I roll my eyes, suddenly angry with myself for being such a weirdo about all of this. “Oh shut up.”
Hudson laughs. “Oh I’m just kidding Red, jeez lighten up.” He casually reaches over and wraps his arm around my waist, and I freeze.
“Stop.”
“What?”
I can feel the strength in his arms, and the heat in his fingers as they circle around my waist, drawing me closer to his body and I can feel the shiver run up my spine.
“Just- don’t touch me like that.” I’m saying no because I need him to, not because I want him to. In fact, I desperately want him to keep touching me.
Hudson frowns. “Jesus, Reagan, like what?” He drops his arm and steps back from me, and I’m instantly missing the heat of his body and the heat my body feels when he’s that close to me. “Ok, fine.”
I swallow heavily. “Fine.” I know my cheeks are bright red, and the heated, needy desire pouring through my body and dampening my panties scream that I want anything but him to stop touching me, but I force myself to turn away from him.

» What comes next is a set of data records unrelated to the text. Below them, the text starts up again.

(* ===== verification/_CoqProject ===== *)
-Q . S2P
Prelude.v
Ssh.v
Nettle.v
Atoms.v
Alist.v
Queue.v
QueueSpec.v
QueueRun.v
Gc.v
GcSpec.v
LshString.v
Format.v
FormatSpec.v
Wire.v
Parse.v
ParseSpec.v
ParseAtoms.v
ParseUtf8.v
RoundTrip.v
StringUtil.v
Sys.v
SshWrite.v
SshRead.v
ServiceRead.v
Crypto.v
Hash.v
KexKeys.v
Keyexchange.v
KexSpec.v
DhExchange.v
Encrypt.v
TransportRead.v
TransportSpec.v
TransportSafe.v
TransportWrite.v
Io.v
Transport.v
TransportLogic.v
TransportSend.v
TransportKex.v
TransportProcess.v
TransportDh.v
TransportLoop.v
TransportRun.v
Forward.v
ForwardSafe.v
Lshd.v
LshdSafe.v
LshdExample.v
Charset.v
Service.v
Tokenize.v
ServerConfig.v
ServerConfigSpec.v
ServerConfigSafe.v
ServerConfigName.v
UserAuth.v
UserAuthSpec.v
UserAuthGrant.v
UserAuthRun.v
UserAuthExample.v
UserAuthConfig.v
UserAuthConfigSafe.v
UserAuthConfigExample.v
Connection.v
Channel.v
ChannelFormat.v
ChannelSpec.v
ChannelEnv.v
ChannelHandler.v
ChannelFlow.v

I gasp when he reaches out and grabs my arm, and my heart leaps into my throat as I feel him spin me around and press me up against the refrigerator. I’m flush against his body, feeling every ripple of his muscles, every inch of his skin on mine, and I let out the tiniest of moans in spite of myself. I can feel his hardness pressing hotly against me as his hands push my arms back against the cool metal of the fridge, and he leans down until I can feel his breath teasing across my lips.

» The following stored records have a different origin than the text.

(* ===== verification/Prelude.v ===== *)
(** * A verification of lsh

    lsh is an implementation of the Secure Shell protocol, version 2: a
    client, a server and their tools, written in C ([src/src]).  This library
    models the layers every byte of a connection passes through, as they are
    written, and proves that they do what the protocol and their own comments
    ask for.

    ** The program and its parts

    - Strings ([lsh_string.c]) are counted blocks with a terminating NUL.
      Queues ([queue.c]) are doubly linked lists.  Objects are collected: they
      are marked from a root set and swept along a chain ([gc.c]).
    - Messages are made by a formatter with its own conversions ([format.c])
      and taken apart by parsers over a cursor ([parse.c]).  Names of
      algorithms, channel types and requests are atoms ([atoms.c]), looked up
      in association lists ([alist.c], [list.c]).
    - Descriptors are read through a buffer ([ssh_read.c]) and written through
      a queue of octets ([ssh_write.c]).
    - The transport layer frames, authenticates, compresses and encrypts
      ([encrypt.c], [transport_write.c]) and undoes this ([transport_read.c]).
      Key exchange negotiates algorithms and derives keys ([keyexchange.c],
      with the hash objects of [crypto.c]), with Diffie-Hellman as method
      ([dh_exchange.c], [server_keyexchange.c], [client_keyexchange.c]).  A
      state machine driven by the event loop ([io.c]) ties these together:
      version lines, key exchange and rekeying, dispatch of packets, flow
      control towards the application, closing ([transport.c]).
    - The server [lshd] accepts connections, starts the requested service as a
      process and forwards packets to it over a socket pair ([lshd.c],
      [transport_forward.c], [service_read.c]).
    - The service [lshd-userauth] reads requests from that socket with blocking
      calls, looks up accounts, checks passwords and public keys, and on success
      becomes the user and executes the requested service ([lshd-userauth.c]),
      whose command line comes from a table ([server.c], [arglist.c]).  Names
      and passwords are converted to the local character set ([charset.c]).
      Its options come from the command line and from a configuration file,
      which is read through tables of options with handlers
      ([tokenize_config.c], [server_config.c], [server.c], [werror.c]).
    - The connection layer multiplexes channels: numbers ([connection.c]) and
      messages, flow control, requests, opening and closing ([channel.c]).

    ** Correspondence

    Constants and constructors keep the names of the source; a struct is a
    [Record] whose fields have a short prefix; a function is a [Definition] of
    the same name.  A loop is a [Fixpoint], and the branches of a long function
    are definitions of their own, composed as in the source.  A function
    returns in the monad [result]: a failed [assert], a call of [fatal], an
    access out of bounds, a variable argument of the wrong type, a null
    pointer, an uninitialised cell and non-termination are faults, so that
    "returns [Ok]" excludes all of these.  [uint32_t] and [uint8_t] are [Z]
    with explicit wrap-around ([u32], [u8]).  Log messages and releasing of
    memory are left out, except that a message about a configuration file reads
    the name of the file.

    - [Prelude]: outcomes, machine integers, lists indexed by [Z], tactics,
      hint databases.  [Ssh]: protocol constants ([ssh.h], [channel.h]).
    - [Nettle]: the macros and number conversions used from Nettle, as classes
      with laws and reference instances.
    - [Atoms]: [atoms.c]; the generated tables are a class, the table made
      from [atoms.in] an instance.  [Alist]: [list.c], [alist.c].
    - [Queue]: [queue.c], on a memory of words, as the header of a queue is two
      nodes that overlap; [QueueSpec]: each operation on the list of the nodes;
      [QueueRun]: a queue from its setup to its end, with any allocator.
    - [Gc]: [gc.c], on a heap of objects with the references that the generated
      mark functions visit; [GcSpec]: what marking, sweeping and killing do.
    - [LshString], [StringUtil]: [lsh_string.c].
    - [Format], [FormatSpec]: [format.c] and its reference encoding.  [Wire]:
      octets of formatted messages.
    - [Parse], [ParseSpec], [ParseAtoms], [ParseUtf8]: [parse.c]; parsers as
      codecs (classes [Codec], [Whole], [Denotes], [DenotesWhole]).
      [RoundTrip]: formatting and parsing together.
    - [Sys]: descriptors as the class [OS], which may deliver any answer a
      non-blocking descriptor can give.  [SshWrite], [SshRead], [ServiceRead]:
      the buffers.
    - [Crypto], [Hash]: ciphers, MACs, compression, randomness, hash functions
      as classes with laws and reference instances.
    - [Encrypt], [TransportRead], [TransportSpec], [TransportSafe],
      [TransportWrite]: the packet layer.
    - [KexKeys], [Keyexchange], [KexSpec]: [keyexchange.c].  [DhExchange]:
      [dh_exchange.c] and the handlers of both ends as functions of the packet.
    - [Io]: the registrations of [io.c] over the event loop, the class
      [OopSource].  [Transport]: [transport.c], as actions on a world made of
      the connection, the registrations, the descriptors and the application.
      The methods a program installs are the classes [Methods], [Events] and
      [Handlers]; their contracts, which the proofs use, are [AppSpec]
      ([TransportLogic], with weakest preconditions and the invariant),
      [EventsOk] ([TransportSend]) and [HandlersOk] ([TransportProcess]).
      [TransportSend], [TransportKex], [TransportProcess], [TransportLoop] and
      [TransportRun] go through the functions from sending to the callbacks;
      [TransportDh] adds the key exchange methods.
    - [Forward], [ForwardSafe]: [transport_forward.c].  [Lshd], [LshdSafe]: the
      connections of [lshd.c]; the methods are shown to keep the contracts.
      [LshdExample]: a concrete server.
    - [Charset]: [charset.c].  [Service]: [arglist.c] and the table of services
      of [server.c].
    - [Tokenize]: [tokenize_config.c] with a reference relation for tokens.
      [ServerConfig]: [server_config.c], over the objects of the program that the
      handlers work on; [ServerConfigSpec]: the values of lists;
      [ServerConfigSafe]: a contract for handlers under which every file can be
      read; [ServerConfigName]: files without a name.
    - [UserAuth]: [lshd-userauth.c], as actions on the state of the operating
      system that may also end the process, by a status or by executing a
      program.  The databases of users, the file system and the calls on the
      process are the class [Host], the verifiers of keys [UserKeys].
      [UserAuthSpec]: postconditions, packets, accounts; [UserAuthGrant]: when a
      request is granted; [UserAuthRun]: who the service runs as;
      [UserAuthExample]: a login.
    - [UserAuthConfig]: the options of [lshd-userauth.c], [server.c] and
      [werror.c] on the command line and in the file, up to the configuration
      that [UserAuth] works with; the environment and the files are the class
      [Files].  The library argp, bundled with lsh, is the sequence of calls it
      makes: options in any order, then the ends, children first.
      [UserAuthConfigSafe]: the handlers keep the contract and the configuration
      is good; [UserAuthConfigExample]: a configuration.
    - [Connection]: [connection.c].  [Channel]: [channel.c], over a world made
      of the connection, the heap of channel objects and the program around
      them, whose callbacks are the class [Methods].  [ChannelFormat],
      [ChannelSpec] (invariant and contract of the callbacks), [ChannelEnv]
      (instances of the contract), [ChannelHandler] and [ChannelFlow].

    ** What the theorems show

    - Formatting: both passes of [ssh_format] agree with a reference encoding;
      parsers are safe on every input and invert the formatter; the string
      utilities compute what their names say.
    - Memory: a queue of objects behaves as a double-ended list, passes the
      checks of a debugging build, leaks no node and writes no memory but its
      own; a collection frees exactly what is not reachable, and no program that
      keeps its reachable objects alive makes the collector fail.
    - Buffers: the write buffer is a FIFO under any interleaving and any
      behaviour of the descriptor; the pipe reader splits its stream into
      frames.
    - Transport: [encrypt_packet] builds the binary packets of RFC 4253 and
      [transport_read_packet] delivers their payload unchanged however the
      octets arrive; [transport_write_packet] and [transport_write_flush] put
      only sealed packets into the stream; the search for a write size ends.
    - Key exchange: negotiation is that of RFC 4253 on names, both ends agree,
      and the derived keys are those of the RFC.
      Both ends of a Diffie-Hellman exchange arrive at the same secret and at
      the exchange hash of the RFC.
    - State machine: the handshake establishes an invariant that no sequence
      of callbacks and calls breaks, provided the methods keep their contracts;
      receiving keys change only when [NEWKEYS] ends a key exchange.  Frames
      reach a service whole or not at all.  With the methods of lshd all
      contracts hold, and a connection is safe from the first octet to the last.
    - User authentication: character sets are converted as a reference says and
      back without loss; accounts are accepted by the rules written above
      [lookup_user]; a request is granted exactly if it is authorised, in terms
      of the octets of the packet and the databases of the host; whatever the
      client sends, a program is executed only for an authorised request, with
      the user id, arguments and environment of that request.
    - Configuration: the value of a list is the words of a balanced group;
      reading any file ends; whatever command line and file hold,
      [lshd-userauth] ends or has a configuration for which the theorems above
      hold, and the file does not change what the command line sets; the example
      that is printed is the example that is used.
    - Connection: channel numbers follow the discipline of file descriptors;
      every packet handler refines an abstract transition; no sequence of
      packets makes the layer fail an assertion, follow a null pointer or read
      an uninitialised cell; flow control loses no data.
    - A few theorems record behaviour at the edges that the code does not mean
      to have: assertions that a peer or a caller can make fail, a loop that
      need not end, and a null pointer for a mistake in a configuration file.

    ** Bounds and fuel

    Loops over data recurse on the data.  Where the source has no structural
    bound, fuel is given and shown to be enough: the mask of
    [select_write_size] is zero after 32 shifts, so 33 tests decide the loop
    (or it never ends); system calls are repeated after [EINTR] for as many
    interruptions as the descriptor has ahead of it; the loop over channels
    makes at most [max_channels] rounds; a token of a configuration file takes
    at least an octet of it; [kex_make_key] makes at most as many
    rounds as the key has octets; the loops over a queue make a round for
    each node; marking nests at most as deep as there are objects to mark, and
    sweeping makes a round for each object; the scan for the end of an atom is bounded
    by what is left in the buffer; each round of the loops over lines and
    packets in [oop_read_ssh], [oop_timer_retry] and [oop_read_service] consumes
    octets of a buffer of limited size ([READ_ROUNDS], [SERVICE_ROUNDS]); the
    blocking reads and writes of [lshd-userauth] move at least one octet each; a
    [PUSH] event during the handling of [PUSH] is a fault, too.  Running out of fuel is the fault
    [NonTermination], never a result.

    ** Not modelled

    In lshd, [socketpair], [fork] and the child up to [exec] (the class
    [ServiceProcess]), ports, options and the files with configuration and host
    keys; the client's transport program ([lsh-transport.c]); SRP; the users of
    channels (sessions, forwarding, X11, SOCKS), which appear only as callbacks;
    opening and reading of the configuration file, and the library argp; key files; the other programs; the event loop itself,
    the root set as a list of resources ([gc_global], [gc_final]) and the mark
    functions of the classes, the queues of strings, which repeat those of objects, logging, processes and terminals, which are effects on the
    operating system.  Nettle, GMP and zlib are outside the repository and
    appear as classes. *)

From Stdlib Require Ascii.
Export (notations) Ascii.
From stdpp Require Export base numbers gmap strings list.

“Just so you know, I’m betting I could have you right here, right now, Princess. I’d only have to ask.”
“Oh is that a fact, huh?” I give him my most defiant, carefree look, but I know by the way he grins that he can see right through that. And I know by the way my face is flushed and the way I know he can feel the heat between my legs on his thigh that neither of us are fooled by my little act.
“Yeah, that’s a fact.” He growls, leaning closer still until his lips are barely millimeters away from mine.

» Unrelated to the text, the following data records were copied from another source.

(* ===== verification/Alist.v ===== *)
(** * Lists of atoms and association lists ([src/src/list.c], [alist.c])

    Tables from atoms to objects come in two representations behind one
    method table: an array with one entry per atom, and a chain of nodes.  An
    absent entry is the null pointer.  Both implement finite maps. *)

From S2P Require Import Prelude Atoms.
Local Open Scope Z_scope.

(** ** Lists of integers *)

(** [va_arg (args, int)] *)
Definition va_int (args : list Z) : result (Z * list Z) :=
  match args with
  | a :: args => Ok (a, args)
  | [] => Fault BadVarArg
  end.

Fixpoint make_int_loop (n : nat) (args : list Z) : result (list Z * list Z) :=
  match n with
  | O => Ok ([], args)
  | S n =>
      '(atom, args) ← va_int args;
      _ ← c_assert (0 <=? atom);
      '(l, args) ← make_int_loop n args;
      Ok (atom :: l, args)
  end.

Definition make_int_listv (n : nat) (args : list Z) : result (list Z) :=
  '(l, args) ← make_int_loop n args;
  '(e, _) ← va_int args;
  _ ← c_assert (e =? -1);
  Ok l.

Fixpoint int_list_member (l : list Z) (atom : Z) : bool :=
  match l with
  | [] => false
  | x :: l => if x =? atom then true else int_list_member l atom
  end.

Lemma int_list_member_spec l atom : int_list_member l atom = bool_decide (atom ∈ l).
Proof.
  induction l as [| x l IH]; cbn [int_list_member].
  - by rewrite bool_decide_eq_false_2 by set_solver.
  - destruct (Z.eqb_spec x atom) as [-> | Hx].
    + by rewrite bool_decide_eq_true_2 by set_solver.
    + rewrite IH. apply bool_decide_ext. set_solver.
Qed.

Lemma make_int_loop_spec l rest :
  Forall (λ a, 0 <= a) l → make_int_loop (length l) (l ++ rest) = Ok (l, rest).
Proof.
  induction 1 as [| a l Ha _ IH]; simpl; [done |]. pass_assert. by rewrite IH.
Qed.

(** The list is the arguments, in order. *)
Lemma make_int_listv_spec l rest :
  Forall (λ a, 0 <= a) l → make_int_listv (length l) (l ++ -1 :: rest) = Ok l.
Proof. intros Hl. unfold make_int_listv. by rewrite make_int_loop_spec. Qed.

(** ** Association lists *)

Section alist.
Context `{AtomTable} {A : Type}.

(** The generated header defines it as one more than the largest atom. *)
Definition NUMBER_OF_ATOMS : Z := lenZ atom_table.

Inductive alist :=
  | alist_linear (table : list (option A))
  | alist_linked (head : list (Z * A)).

Definition do_linear_get (table : list (option A)) (atom : Z) : result (option A) :=
  _ ← c_assert (0 <=? atom);
  _ ← c_assert (atom <? NUMBER_OF_ATOMS);
  rd table atom.

Definition do_linear_set (table : list (option A)) (atom : Z) (value : option A)
  : result (list (option A)) :=
  _ ← c_assert (0 <=? atom);
  _ ← c_assert (atom <? NUMBER_OF_ATOMS);
  _ ← rd table atom;
  Ok (<[Z.to_nat atom := value]> table).

Fixpoint linked_find (head : list (Z * A)) (atom : Z) : option A :=
  match head with
  | [] => None
  | (a, v) :: next => if a =? atom then Some v else linked_find next atom
  end.

Definition do_linked_get (head : list (Z * A)) (atom : Z) : result (option A) :=
  _ ← c_assert (0 <=? atom);
  Ok (linked_find head atom).

(** The first node with the atom gets the value; [None] if there is none. *)
Fixpoint linked_replace (head : list (Z * A)) (atom : Z) (value : A) : option (list (Z * A)) :=
  match head with
  | [] => None
  | (a, v) :: next =>
      if a =? atom then Some ((a, value) :: next)
      else match linked_replace next atom value with
           | Some next => Some ((a, v) :: next)
           | None => None
           end
  end.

“Then why don’t you then.” My voice is breathy, and I hear the words muted as if I’m speaking underwater. I’m willing him to kiss me. Willing him to lean down press that mouth to mine and take me right here in the kitchen. Right up against the refrigerator.
Please, please, please I beg inside my head, biting my lip and staring deep into his deep blue eyes and wanting nothing more than to feel him slide inside of me.
I’m so wet and I can feel my heart just racing as we stare at each other. But I need him to make the move first. I’m running for a seat on the State Senate for crying out loud, I can’t be throwing myself at my bodyguard - or my campaign financier, or both, or whatever the hell Hudson is. I just can’t, and for that singular reason, every fiber of my being and every thudding beat of my pulse in my veins wants him to tear my panties off and fuck me right here.
But he doesn’t, and the moment passes, and we both know it. Hudson moves away from me suddenly, his own chest rising quickly with his breath as he stares at me hungrily with a look I can’t quite read.
“Like you said, Reagan. It’s nothing.”
Chapter Twelve
Reagan
P A S T
“Are you drinking?” My older sister’s eyes are narrowed, red-rimmed as they are as she leans down to sniff the cup of soda she’s snatched out of my hands.
“N-no.” I mumble out, fairly confident that there’s no way she’s going to smell the white wine I’ve dosed my diet-cola with. Yeah, I’m drinking white wine with coke. I was a very special breed of eighteen year old rebel.
Quinn swears at me, even though I know damn well she’s had a few herself. “It’s a wake, Reagan, not an open bar,” she hisses. Always the one in charge, especially now.
“It’s not a wake. It’s a memorial vigil,” I say tensely through gritted teeth.